For the heatmap we simply need data with latitude and longitude information. The data that we used before was actually taken from a database that is commonly used and is available within Python. So we will also see how to access data this way. Actually, this time, let us start with the solution and then explain how it works!

import plotly.graph_objects as go
import pandas as pd
from sklearn.datasets import fetch_california_housing

# --- 1. Load Sample Data ---
housing = fetch_california_housing(as_frame=True)
df = housing.frame

# --- 2. Create the Base Density Map Figure ---
# Define the colorbar initially with just the title.
fig = go.Figure(go.Densitymap(
                            lat=df['Latitude'],
                            lon=df['Longitude'],
                            radius=1,
                            colorscale="agsunset",
                            colorbar=dict(
                                # Set tick positions to the min and max of the scale
                                tickvals=[0.02, 0.98],
                                # Set the text labels for those two positions
                                ticktext=["low house density", "high house density"]    
                                )
                            )
                        )

# --- 3. Update the Layout to Configure the Map ---
fig.update_layout(
                title="The highest density of homes are in central and southern California",
                map_style="open-street-map",
                map_center={"lat": 37.3, "lon": -119.5},
                map_zoom=4.5,
                width=600,
                height=800,
                margin=dict(l=5, r=5, t=30, b=5),
            )



# --- 4. Save and Show the Figure ---
fig.write_image("spatialHeatmap.svg")
fig.show("png")

this will produce the following figure:

How it works #

We start by importing libraries as needed. We have two familiar libraries and one new one. The two familiar ones are Plotly and Pandas. Though we typically use the subplots method of Plotly, just as the last time we used spatial data, we will use graph objects. Pandas will be used to hold the data we need. The new library is sklearn, which stands for sci-kit-learn. This library has many functions that pertain to machine learning, but the reason we want to use it , is because it has data sets within it. In particular, it has the ability to pull the California housing data, using the function fetch_california_housing.

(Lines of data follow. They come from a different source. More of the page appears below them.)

(* ===== verification/NwpLlmSpec.v ===== *)
(** * NwpLlmSpec: a reservation is resolved once, and only by an authorized commit

    The guard of a reservation under any interleaving of its threads; what a
    completion and the coordinator of a stream leave in the store, whatever
    other requests do meanwhile. *)

From S2P Require Import Prelude Calls RustStr Json CoreCache NwpContext NwpContextSpec NwpMemory NwpAction NwpLlm.
Local Open Scope Z_scope.

Section guard.
Context {D : Digests} `{ContextTime} `{BindingSerde}.
Context (sopts : LlmContextStoreOptions).

(** The reservation is no longer in the store. *)
Definition freed (h : LlmContextMutationReservation) (st : StoreState) : Prop :=
  reservations st !! h_reservation_id h = None.

Lemma abort_frees now h code st out st' : ctx_inv sopts st -> abort sopts now h code st = Some (out, st') ->
  ctx_inv sopts st' /\ freed h st'.
Proof.
  intros Hi E. split; [by eapply abort_inv |]. unfold freed.
  pose proof E as E0. apply abort_cases in E as [(e & -> & ->)|(d & n & until & _ & Hr & Esw)].
  - unfold abort, call_bind, call_get, call_result, require_reservation in E0.
    destruct (reservations st !! h_reservation_id h) as [d|] eqn:Er; [|done].
    apply (ci_reserved _ _ Hi) in Er as (Erid & _). rewrite Erid, String.eqb_refl in E0.
    unfold call_modify, call_panic in E0. destruct (instant_add _ _); [|done]. unfold sweep in E0.
    destruct (sweep_locked _ _ _) as [[? ?]|]; [|done]. by injection E0.
  - apply sweep_lookup in Esw as (-> & _). cbn. apply lookup_delete_eq.
Qed.

Lemma commit_frees now factory h m st out st' : ctx_inv sopts st -> commit sopts now factory h m st = Some (out, st') ->
  ctx_inv sopts st' /\ match out with Ok _ => freed h st' | Err _ => st' = st end.
Proof.
  intros Hi E. apply commit_cases in E as [(e & -> & ->)|(d & rc & -> & Hr & Hc)]; [done | | done].
  split; [by eapply committed_inv |]. destruct Hc as (e' & u & ex & _ & -> & _). cbn. apply lookup_delete_eq.
Qed.

(** *** What other requests do *)

(** Operations of other requests: they neither end nor make this reservation. *)
Definition elsewhere (rid : string) (op : ctx_op) : Prop :=
  ends op <> Some rid /\ match op with OReserve _ (Ok r) _ => r <> rid | _ => True end.

Lemma run_op_free op st st' r : ctx_inv sopts st -> run_op sopts op st = Some st' -> elsewhere r op ->
  reservations st !! r = None -> reservations st' !! r = None.
Proof.
  intros Hi E [Hne Hnr] Hr.
  assert (Hsw : forall now n s, sweep_locked sopts now st = Some (n, s) -> reservations s !! r = None)
    by (intros now n s Es; apply sweep_lookup in Es as (Er & _); by rewrite Er).
  destruct op; cbn in E; apply fmap_Some in E as ([out s] & E & ->); cbn in *.
  - apply reserve_cases in E as (n & st1 & Esw & [(e & _ & ->)|(rid & -> & _ & Hres)]); [by eapply Hsw |].
    destruct Hres as (bt & ttl & parent & pv & fp & u & _ & _ & _ & _ & _ & ->). cbn.
    rewrite lookup_insert_ne by congruence. by eapply Hsw.
  - apply commit_cases in E as [(e & _ & ->)|(d0 & rc & _ & Hr0 & Hc)]; [done | | done].
    destruct Hc as (e' & u & ex & _ & -> & _). cbn. apply lookup_delete_None. by right.
  - apply abort_cases in E as [(e & _ & ->)|(d0 & n & u & _ & Hr0 & Esw)]; [done |].
    apply sweep_lookup in Esw as (Er & _). rewrite Er. cbn. apply lookup_delete_None. by right.
  - apply release_cases in E as (n & st1 & Esw & [[_ ->]|[(prior & _ & _ & ->)|(rc & _ & Hrel)]]);
      [by eapply Hsw | by eapply Hsw |].
    destruct Hrel as (e & v & u & re & _ & _ & _ & _ & _ & _ & _ & _ & _ & _ & ->). cbn. by eapply Hsw.
  - apply status_state in E as (n & Esw). by eapply Hsw.
  - apply snapshot_state in E as (n & Esw). by eapply Hsw.
  - apply sweep_call_inv in E as (n & _ & Esw). by eapply Hsw.
Qed.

The first thing we do is to fetch the housing data, asking for it to be gathered in a way that can be converted to a pandas data frame. We then convert this to a data frame and assign it to the df variable.

Next, we create the figure. Just as with other spatial plots in data, we make a Figure and then add a map, in this case a density map. We need to supply latitude and longitude data, so that we know where houses are. If we simply want to know the density of the houses, this is all we need. It would be possible to also assign some z-value, which would weight the density (for instance, by cost or size, etc.), but for now, let us just keep it as simple density. We also supply a keyword argument radius which basically determine the area over which the density is calculated. If you make this value larger, then the data will spread out more (try it!). Finally, we set up the colorscale and color bar. For the latter, we specify where the tick marks should appear (tickvals) and what they should say (ticktext). If we didn’t use this approach, then there would just be numbers given. But, in my opinion, the numbers are not super important in this case. What is important is just understanding the high and low range. So, I keep it simple.

The final setup of the plot is to provide a title, map style, the center of the map position and the zoom level, the size of the canvas, and the margins.

With this, we can simply write the image and show it. Done!